▸ Task description
How many separate lines in this material contain the string "destruct"? Respond with the number alone.

════════════════════

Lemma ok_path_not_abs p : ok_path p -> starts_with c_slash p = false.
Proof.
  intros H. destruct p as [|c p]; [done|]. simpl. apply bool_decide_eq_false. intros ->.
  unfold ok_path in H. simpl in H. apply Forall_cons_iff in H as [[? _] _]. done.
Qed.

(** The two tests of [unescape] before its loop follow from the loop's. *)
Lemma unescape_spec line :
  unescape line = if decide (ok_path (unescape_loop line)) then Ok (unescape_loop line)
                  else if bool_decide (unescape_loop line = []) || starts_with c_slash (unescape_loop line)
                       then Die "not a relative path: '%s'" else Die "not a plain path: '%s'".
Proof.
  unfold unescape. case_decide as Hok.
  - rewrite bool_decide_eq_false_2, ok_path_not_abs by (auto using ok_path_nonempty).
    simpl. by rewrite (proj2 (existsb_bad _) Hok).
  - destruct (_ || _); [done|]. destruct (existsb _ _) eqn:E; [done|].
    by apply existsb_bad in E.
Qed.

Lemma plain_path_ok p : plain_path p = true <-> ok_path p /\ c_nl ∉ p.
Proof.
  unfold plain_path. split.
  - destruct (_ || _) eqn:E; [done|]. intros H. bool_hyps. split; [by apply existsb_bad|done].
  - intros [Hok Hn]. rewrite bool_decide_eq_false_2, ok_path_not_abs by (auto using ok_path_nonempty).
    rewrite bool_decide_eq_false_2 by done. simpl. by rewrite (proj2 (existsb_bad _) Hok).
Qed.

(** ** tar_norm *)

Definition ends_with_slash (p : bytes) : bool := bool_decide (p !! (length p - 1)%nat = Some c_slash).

════════════════════

▸ Reply
3